## Work item
Within the data below, copy each line where the string "releaseStep" is found.

(Collected data)

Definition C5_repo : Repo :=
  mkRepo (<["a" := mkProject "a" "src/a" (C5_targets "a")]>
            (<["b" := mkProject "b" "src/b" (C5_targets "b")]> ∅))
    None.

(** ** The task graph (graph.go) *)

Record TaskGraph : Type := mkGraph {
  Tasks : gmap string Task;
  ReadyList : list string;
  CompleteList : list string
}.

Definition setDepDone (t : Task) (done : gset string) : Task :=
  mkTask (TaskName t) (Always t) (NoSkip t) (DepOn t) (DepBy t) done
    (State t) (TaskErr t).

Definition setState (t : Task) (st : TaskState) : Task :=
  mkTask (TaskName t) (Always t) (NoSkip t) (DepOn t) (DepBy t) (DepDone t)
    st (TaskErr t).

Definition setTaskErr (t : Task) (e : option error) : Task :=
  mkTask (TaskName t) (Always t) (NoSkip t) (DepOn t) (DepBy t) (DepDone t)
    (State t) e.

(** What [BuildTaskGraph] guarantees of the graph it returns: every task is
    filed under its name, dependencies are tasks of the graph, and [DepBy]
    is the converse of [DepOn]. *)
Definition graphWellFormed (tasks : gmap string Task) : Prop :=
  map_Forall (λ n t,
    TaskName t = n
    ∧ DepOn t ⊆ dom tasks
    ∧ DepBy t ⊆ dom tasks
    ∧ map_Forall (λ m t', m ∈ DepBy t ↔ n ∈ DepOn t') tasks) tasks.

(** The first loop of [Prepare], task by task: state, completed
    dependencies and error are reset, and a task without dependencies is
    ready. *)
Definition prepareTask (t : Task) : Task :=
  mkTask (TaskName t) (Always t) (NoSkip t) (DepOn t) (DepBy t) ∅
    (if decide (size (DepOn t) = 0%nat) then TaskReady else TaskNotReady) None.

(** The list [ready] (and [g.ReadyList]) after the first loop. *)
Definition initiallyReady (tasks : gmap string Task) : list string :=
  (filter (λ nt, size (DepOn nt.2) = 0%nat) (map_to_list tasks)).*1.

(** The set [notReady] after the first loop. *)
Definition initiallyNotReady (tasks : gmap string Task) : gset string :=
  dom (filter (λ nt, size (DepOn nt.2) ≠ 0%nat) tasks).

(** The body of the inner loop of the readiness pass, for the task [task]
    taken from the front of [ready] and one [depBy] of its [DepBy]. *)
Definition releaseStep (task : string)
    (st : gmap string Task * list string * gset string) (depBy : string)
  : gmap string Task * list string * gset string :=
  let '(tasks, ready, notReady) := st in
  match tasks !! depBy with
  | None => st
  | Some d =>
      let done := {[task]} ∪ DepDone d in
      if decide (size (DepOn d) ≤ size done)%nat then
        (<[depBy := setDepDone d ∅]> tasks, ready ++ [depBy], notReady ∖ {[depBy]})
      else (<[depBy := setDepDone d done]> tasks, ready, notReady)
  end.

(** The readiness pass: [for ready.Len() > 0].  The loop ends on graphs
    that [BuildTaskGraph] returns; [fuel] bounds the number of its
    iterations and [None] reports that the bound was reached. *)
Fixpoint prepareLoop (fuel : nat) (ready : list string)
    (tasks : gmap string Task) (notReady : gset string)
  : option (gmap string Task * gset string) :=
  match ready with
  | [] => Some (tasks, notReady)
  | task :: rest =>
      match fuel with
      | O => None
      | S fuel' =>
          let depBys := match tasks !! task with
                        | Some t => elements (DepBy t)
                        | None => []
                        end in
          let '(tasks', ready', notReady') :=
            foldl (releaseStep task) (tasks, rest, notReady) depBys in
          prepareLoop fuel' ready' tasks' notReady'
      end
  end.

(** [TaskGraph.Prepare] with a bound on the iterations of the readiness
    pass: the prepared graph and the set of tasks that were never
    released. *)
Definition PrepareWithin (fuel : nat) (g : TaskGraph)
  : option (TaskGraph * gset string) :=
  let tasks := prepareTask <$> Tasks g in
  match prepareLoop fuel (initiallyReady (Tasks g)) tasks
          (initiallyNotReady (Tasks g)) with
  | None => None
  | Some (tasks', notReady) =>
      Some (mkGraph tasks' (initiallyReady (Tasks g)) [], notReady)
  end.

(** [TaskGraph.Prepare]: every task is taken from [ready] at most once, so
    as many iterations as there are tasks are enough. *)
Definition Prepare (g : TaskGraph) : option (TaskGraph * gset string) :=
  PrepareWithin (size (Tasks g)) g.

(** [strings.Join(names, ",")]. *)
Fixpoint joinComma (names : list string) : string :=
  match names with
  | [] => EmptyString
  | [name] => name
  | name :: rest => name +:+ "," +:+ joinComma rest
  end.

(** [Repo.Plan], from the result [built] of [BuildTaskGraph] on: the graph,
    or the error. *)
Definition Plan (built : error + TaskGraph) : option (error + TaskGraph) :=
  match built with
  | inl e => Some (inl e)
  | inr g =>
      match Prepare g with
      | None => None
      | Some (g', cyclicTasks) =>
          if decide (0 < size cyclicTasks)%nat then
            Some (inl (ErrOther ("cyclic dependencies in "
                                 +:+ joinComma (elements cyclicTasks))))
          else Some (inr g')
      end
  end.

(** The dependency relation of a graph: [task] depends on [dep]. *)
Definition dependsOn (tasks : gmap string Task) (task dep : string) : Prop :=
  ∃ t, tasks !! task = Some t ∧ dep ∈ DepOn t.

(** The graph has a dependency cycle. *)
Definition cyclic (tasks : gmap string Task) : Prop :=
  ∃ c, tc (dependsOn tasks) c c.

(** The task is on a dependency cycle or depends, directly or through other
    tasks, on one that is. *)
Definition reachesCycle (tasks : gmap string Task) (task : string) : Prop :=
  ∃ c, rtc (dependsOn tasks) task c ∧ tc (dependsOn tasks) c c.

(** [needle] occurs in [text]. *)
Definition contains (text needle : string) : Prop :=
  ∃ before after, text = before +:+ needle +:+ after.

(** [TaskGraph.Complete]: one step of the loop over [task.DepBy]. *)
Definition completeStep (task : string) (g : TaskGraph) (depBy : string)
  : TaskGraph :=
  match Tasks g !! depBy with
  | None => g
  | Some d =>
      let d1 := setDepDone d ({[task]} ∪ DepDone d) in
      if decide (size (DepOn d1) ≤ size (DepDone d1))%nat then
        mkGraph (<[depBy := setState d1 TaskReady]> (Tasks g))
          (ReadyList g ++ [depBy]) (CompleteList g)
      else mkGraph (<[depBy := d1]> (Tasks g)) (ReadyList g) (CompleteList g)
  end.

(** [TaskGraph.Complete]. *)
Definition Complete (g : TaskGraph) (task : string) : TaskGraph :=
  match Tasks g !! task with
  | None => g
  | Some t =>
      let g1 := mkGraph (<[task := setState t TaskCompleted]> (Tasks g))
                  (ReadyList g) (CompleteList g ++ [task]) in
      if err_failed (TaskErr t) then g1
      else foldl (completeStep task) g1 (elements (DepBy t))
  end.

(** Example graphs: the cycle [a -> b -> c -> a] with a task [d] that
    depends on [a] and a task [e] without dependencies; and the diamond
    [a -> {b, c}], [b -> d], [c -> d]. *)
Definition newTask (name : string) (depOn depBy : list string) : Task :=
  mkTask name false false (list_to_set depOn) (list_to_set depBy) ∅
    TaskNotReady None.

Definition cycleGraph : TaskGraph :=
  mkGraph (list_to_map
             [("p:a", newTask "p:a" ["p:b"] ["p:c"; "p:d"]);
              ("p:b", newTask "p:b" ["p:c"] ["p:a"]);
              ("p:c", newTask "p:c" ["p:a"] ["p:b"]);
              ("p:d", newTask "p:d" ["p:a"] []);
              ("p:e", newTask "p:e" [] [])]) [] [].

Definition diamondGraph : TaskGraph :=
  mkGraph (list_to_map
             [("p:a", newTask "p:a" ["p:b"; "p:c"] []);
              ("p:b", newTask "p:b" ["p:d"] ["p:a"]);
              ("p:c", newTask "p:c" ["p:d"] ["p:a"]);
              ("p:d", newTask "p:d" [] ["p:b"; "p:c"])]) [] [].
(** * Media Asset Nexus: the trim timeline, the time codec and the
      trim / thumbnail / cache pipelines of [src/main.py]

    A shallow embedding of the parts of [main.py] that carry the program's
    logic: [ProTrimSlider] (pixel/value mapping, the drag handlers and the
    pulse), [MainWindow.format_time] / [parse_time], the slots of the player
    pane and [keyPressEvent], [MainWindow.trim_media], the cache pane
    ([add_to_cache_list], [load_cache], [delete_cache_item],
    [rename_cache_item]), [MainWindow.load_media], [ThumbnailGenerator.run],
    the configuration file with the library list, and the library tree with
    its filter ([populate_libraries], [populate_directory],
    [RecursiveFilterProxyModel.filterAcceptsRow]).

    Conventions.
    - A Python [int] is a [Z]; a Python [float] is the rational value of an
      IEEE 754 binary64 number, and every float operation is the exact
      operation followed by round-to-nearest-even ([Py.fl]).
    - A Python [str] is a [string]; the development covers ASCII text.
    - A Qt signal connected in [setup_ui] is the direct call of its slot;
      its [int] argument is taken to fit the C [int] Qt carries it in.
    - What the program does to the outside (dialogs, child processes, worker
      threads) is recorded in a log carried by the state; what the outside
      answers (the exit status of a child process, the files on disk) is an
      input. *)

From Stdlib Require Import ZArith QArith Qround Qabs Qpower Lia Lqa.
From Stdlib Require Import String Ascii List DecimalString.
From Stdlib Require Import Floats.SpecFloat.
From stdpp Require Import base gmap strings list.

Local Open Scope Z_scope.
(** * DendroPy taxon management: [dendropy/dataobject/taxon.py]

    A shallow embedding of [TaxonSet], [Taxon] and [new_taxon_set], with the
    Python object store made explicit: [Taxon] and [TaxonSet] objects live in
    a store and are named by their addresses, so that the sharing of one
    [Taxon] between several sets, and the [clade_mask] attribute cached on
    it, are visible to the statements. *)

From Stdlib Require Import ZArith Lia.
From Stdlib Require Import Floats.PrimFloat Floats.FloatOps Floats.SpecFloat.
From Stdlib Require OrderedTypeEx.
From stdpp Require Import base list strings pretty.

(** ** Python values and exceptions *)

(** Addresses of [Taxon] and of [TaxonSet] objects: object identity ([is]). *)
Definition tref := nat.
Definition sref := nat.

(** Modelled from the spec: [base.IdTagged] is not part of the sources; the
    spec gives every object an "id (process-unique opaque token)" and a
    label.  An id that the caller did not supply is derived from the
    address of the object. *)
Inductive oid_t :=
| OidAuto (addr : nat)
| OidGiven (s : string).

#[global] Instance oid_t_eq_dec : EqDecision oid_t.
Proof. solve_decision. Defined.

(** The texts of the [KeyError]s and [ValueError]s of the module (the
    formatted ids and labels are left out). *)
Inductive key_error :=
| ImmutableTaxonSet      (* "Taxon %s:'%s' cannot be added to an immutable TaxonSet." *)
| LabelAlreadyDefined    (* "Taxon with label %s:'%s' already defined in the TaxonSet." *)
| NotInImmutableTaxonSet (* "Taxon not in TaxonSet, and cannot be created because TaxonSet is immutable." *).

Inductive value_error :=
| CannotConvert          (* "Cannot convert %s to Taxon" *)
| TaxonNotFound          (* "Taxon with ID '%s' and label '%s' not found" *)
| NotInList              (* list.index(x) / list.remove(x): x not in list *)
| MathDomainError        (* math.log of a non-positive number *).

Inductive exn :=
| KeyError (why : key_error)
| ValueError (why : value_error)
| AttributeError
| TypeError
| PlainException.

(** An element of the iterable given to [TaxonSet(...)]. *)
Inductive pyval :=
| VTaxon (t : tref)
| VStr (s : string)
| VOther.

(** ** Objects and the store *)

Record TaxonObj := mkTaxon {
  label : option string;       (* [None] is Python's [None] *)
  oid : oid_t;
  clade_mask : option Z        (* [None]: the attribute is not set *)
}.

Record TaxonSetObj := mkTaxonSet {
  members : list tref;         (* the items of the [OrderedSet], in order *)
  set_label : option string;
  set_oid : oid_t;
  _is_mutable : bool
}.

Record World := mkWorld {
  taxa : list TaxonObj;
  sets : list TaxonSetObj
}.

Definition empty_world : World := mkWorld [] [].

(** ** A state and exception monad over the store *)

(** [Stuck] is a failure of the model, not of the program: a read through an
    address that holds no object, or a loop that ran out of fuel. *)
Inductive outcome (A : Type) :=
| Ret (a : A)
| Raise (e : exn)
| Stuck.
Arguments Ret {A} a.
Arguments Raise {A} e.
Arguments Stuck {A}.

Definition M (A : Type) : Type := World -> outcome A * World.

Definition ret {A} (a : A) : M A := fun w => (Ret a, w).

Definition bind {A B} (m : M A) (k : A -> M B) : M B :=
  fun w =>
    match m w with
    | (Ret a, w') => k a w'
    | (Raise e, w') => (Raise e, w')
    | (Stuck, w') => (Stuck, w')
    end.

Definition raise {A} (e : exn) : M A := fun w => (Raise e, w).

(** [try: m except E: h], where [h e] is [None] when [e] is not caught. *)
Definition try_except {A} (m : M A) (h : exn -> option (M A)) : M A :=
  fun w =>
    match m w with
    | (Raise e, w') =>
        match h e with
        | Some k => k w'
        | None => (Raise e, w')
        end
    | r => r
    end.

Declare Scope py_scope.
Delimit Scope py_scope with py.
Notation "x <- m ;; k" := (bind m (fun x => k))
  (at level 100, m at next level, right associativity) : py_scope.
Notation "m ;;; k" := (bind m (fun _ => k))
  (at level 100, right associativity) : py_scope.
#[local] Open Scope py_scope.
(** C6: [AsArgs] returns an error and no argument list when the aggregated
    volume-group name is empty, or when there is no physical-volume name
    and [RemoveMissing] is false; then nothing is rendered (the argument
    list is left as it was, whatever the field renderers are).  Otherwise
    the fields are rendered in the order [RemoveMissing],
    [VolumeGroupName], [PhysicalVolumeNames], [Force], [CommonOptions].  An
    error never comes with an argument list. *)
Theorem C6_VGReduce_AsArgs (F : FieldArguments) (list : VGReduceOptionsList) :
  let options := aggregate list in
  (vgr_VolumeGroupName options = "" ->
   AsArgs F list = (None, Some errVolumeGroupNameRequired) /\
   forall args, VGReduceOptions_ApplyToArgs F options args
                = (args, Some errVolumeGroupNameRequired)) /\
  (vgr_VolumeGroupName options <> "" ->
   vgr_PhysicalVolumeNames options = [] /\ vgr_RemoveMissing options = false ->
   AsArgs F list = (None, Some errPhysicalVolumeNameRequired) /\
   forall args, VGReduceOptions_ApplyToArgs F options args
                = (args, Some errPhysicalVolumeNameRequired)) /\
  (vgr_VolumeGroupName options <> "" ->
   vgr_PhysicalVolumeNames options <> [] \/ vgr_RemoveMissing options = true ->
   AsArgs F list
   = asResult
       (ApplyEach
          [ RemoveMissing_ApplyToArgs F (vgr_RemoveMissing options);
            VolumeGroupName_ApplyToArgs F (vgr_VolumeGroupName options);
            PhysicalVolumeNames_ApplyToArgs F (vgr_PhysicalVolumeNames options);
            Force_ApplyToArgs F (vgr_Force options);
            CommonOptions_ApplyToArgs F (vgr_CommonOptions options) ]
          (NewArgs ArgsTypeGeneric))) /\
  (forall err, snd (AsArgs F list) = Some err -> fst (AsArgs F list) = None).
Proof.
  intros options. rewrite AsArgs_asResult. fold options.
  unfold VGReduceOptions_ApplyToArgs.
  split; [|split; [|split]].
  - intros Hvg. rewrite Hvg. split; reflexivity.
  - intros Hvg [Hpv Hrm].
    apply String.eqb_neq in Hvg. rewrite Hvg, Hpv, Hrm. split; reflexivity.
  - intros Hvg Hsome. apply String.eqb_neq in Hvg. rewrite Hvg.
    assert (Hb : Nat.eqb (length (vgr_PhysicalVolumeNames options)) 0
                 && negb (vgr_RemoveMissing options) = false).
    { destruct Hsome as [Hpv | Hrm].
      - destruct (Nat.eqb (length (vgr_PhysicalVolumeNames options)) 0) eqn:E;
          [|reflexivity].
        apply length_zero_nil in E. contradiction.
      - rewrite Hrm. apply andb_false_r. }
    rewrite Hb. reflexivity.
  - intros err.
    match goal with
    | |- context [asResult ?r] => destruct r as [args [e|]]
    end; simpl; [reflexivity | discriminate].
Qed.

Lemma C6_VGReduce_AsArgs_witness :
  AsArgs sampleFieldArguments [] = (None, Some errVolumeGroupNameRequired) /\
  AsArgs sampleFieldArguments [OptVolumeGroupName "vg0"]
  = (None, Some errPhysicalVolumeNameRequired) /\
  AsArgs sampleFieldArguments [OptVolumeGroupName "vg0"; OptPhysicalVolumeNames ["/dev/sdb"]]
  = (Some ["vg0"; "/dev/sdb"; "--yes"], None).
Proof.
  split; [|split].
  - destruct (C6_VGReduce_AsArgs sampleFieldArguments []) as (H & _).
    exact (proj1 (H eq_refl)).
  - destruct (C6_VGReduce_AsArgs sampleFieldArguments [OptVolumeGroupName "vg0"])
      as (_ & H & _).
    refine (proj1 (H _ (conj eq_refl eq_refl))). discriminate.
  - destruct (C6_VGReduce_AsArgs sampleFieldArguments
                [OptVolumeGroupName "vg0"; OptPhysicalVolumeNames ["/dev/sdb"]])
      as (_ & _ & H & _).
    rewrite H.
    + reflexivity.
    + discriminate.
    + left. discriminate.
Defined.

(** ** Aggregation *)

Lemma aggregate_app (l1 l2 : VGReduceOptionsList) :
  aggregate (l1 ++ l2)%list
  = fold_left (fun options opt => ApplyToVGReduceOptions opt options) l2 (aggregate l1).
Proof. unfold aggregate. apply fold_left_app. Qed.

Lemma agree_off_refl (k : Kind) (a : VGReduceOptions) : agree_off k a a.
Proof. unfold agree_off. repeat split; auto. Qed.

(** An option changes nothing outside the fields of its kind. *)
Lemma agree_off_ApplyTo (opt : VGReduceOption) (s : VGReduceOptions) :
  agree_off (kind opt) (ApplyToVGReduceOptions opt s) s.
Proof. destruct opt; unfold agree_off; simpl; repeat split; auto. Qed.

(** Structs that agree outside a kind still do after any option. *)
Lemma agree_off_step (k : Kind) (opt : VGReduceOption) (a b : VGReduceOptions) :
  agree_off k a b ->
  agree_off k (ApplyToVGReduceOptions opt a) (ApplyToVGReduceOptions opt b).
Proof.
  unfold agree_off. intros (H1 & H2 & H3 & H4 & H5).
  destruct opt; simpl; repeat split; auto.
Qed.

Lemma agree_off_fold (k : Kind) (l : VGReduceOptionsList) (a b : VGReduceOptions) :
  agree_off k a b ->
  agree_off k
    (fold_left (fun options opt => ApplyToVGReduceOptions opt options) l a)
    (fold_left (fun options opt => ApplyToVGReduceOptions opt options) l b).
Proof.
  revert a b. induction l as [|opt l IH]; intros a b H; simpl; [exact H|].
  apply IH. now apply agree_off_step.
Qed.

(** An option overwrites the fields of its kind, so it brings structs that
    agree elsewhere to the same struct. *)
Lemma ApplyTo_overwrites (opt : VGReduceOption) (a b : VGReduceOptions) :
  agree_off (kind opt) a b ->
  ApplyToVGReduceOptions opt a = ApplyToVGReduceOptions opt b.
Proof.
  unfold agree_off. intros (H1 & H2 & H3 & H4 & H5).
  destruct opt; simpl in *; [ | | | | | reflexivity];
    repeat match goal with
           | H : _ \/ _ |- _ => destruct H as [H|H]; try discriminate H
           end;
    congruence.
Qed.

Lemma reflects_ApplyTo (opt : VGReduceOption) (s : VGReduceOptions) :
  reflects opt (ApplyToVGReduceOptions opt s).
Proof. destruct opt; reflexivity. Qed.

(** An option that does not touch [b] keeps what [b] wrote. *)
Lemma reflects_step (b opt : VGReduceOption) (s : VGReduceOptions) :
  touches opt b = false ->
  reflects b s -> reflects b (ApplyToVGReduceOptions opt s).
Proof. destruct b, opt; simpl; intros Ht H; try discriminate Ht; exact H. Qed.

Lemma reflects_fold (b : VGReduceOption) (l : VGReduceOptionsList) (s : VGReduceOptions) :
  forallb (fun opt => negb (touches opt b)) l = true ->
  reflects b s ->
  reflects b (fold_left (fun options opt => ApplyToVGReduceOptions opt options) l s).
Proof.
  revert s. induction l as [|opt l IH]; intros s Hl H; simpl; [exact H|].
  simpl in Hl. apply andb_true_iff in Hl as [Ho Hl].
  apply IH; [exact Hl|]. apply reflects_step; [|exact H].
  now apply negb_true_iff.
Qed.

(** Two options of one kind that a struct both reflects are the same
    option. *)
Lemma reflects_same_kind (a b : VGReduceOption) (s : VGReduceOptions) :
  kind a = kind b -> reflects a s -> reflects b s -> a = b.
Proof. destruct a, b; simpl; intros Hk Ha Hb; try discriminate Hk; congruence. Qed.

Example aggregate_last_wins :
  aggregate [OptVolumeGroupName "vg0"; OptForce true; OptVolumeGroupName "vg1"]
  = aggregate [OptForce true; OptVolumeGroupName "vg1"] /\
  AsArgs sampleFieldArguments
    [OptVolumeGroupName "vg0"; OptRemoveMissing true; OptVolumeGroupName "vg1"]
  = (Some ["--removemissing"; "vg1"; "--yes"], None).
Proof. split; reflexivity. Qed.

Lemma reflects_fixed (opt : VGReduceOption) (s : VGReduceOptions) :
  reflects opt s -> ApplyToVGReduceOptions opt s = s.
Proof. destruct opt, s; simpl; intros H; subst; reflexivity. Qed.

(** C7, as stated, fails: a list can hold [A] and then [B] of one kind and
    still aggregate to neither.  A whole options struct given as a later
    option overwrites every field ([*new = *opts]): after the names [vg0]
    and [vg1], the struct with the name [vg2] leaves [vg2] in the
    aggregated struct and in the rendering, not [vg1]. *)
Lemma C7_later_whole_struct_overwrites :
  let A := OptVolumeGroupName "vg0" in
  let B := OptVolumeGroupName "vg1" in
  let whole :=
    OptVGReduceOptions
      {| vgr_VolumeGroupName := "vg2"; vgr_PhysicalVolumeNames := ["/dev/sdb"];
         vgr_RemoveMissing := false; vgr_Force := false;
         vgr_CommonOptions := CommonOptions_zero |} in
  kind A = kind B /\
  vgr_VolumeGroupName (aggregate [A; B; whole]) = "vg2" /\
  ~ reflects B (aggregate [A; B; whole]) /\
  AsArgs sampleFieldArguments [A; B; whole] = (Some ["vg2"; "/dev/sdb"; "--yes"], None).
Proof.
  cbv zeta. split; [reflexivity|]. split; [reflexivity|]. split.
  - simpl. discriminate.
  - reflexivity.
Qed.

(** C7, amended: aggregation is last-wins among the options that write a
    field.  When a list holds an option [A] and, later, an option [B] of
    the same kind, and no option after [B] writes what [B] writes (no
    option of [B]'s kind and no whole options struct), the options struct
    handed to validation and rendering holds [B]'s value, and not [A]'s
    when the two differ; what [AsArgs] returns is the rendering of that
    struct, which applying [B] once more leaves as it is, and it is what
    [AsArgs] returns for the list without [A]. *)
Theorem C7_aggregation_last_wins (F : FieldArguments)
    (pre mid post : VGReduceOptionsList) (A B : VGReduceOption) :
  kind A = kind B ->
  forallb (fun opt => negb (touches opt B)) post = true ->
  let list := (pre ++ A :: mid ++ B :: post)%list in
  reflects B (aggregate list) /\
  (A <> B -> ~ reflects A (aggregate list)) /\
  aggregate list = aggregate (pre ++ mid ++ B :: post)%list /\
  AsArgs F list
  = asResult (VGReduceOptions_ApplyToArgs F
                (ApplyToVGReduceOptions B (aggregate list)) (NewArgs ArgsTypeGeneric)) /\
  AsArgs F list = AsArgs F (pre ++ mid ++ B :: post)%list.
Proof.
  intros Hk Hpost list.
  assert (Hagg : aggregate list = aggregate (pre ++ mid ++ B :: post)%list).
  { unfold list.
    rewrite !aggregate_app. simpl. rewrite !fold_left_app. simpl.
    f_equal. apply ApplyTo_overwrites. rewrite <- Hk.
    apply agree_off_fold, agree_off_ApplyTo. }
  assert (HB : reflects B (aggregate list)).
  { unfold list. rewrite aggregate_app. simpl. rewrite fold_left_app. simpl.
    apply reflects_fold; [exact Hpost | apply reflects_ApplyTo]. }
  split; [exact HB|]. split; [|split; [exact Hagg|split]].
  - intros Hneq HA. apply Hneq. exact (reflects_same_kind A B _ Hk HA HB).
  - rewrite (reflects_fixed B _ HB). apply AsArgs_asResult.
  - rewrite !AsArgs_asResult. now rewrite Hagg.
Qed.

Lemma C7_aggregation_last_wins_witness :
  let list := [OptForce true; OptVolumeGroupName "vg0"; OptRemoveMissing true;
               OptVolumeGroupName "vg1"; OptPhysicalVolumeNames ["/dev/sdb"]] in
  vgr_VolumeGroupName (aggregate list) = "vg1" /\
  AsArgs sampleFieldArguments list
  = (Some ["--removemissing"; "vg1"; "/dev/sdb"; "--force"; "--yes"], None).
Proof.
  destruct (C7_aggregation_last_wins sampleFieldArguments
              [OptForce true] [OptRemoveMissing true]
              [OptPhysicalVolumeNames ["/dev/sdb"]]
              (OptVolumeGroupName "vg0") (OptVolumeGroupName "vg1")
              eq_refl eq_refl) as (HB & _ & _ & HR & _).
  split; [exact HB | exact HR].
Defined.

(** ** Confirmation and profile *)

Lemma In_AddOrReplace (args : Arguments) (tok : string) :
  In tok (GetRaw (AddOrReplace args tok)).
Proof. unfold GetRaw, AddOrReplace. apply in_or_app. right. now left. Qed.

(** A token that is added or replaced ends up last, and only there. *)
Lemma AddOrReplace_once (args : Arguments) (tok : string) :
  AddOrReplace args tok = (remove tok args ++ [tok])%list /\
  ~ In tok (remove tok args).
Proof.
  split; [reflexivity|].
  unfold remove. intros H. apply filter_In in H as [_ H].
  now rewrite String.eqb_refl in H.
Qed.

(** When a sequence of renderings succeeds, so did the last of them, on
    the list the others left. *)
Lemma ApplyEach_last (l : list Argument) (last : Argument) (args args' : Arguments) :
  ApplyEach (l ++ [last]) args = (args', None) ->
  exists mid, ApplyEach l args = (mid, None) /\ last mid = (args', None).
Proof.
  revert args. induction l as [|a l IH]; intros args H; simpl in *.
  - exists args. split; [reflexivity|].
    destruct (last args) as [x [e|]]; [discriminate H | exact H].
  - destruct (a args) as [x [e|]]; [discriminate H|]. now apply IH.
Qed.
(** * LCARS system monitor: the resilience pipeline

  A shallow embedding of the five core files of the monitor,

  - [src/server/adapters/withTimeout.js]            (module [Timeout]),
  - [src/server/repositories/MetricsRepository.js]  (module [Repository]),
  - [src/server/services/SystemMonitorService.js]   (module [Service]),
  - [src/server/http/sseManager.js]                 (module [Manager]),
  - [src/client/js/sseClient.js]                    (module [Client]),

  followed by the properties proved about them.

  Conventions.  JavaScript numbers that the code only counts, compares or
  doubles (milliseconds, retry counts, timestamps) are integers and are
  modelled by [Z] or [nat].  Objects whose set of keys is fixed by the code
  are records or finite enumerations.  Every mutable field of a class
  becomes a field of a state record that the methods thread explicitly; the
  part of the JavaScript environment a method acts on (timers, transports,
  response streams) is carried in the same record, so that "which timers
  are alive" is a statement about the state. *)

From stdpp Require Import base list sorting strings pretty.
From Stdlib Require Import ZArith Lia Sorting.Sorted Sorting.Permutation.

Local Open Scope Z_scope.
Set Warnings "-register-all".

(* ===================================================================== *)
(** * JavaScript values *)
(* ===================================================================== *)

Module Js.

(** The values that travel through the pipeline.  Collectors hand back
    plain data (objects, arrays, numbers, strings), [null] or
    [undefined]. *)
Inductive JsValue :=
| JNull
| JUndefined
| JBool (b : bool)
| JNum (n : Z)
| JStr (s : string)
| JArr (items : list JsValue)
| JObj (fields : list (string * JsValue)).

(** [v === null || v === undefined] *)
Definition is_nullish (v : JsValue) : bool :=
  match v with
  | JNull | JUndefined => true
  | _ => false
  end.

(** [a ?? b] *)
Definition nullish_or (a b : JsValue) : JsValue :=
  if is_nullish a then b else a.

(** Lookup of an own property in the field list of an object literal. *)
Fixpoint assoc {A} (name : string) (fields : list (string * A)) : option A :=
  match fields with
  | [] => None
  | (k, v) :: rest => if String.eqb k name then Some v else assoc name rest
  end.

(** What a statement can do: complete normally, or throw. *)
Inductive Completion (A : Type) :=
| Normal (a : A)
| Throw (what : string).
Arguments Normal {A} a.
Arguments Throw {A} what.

## Task answer
Definition releaseStep (task : string)
            foldl (releaseStep task) (tasks, rest, notReady) depBys in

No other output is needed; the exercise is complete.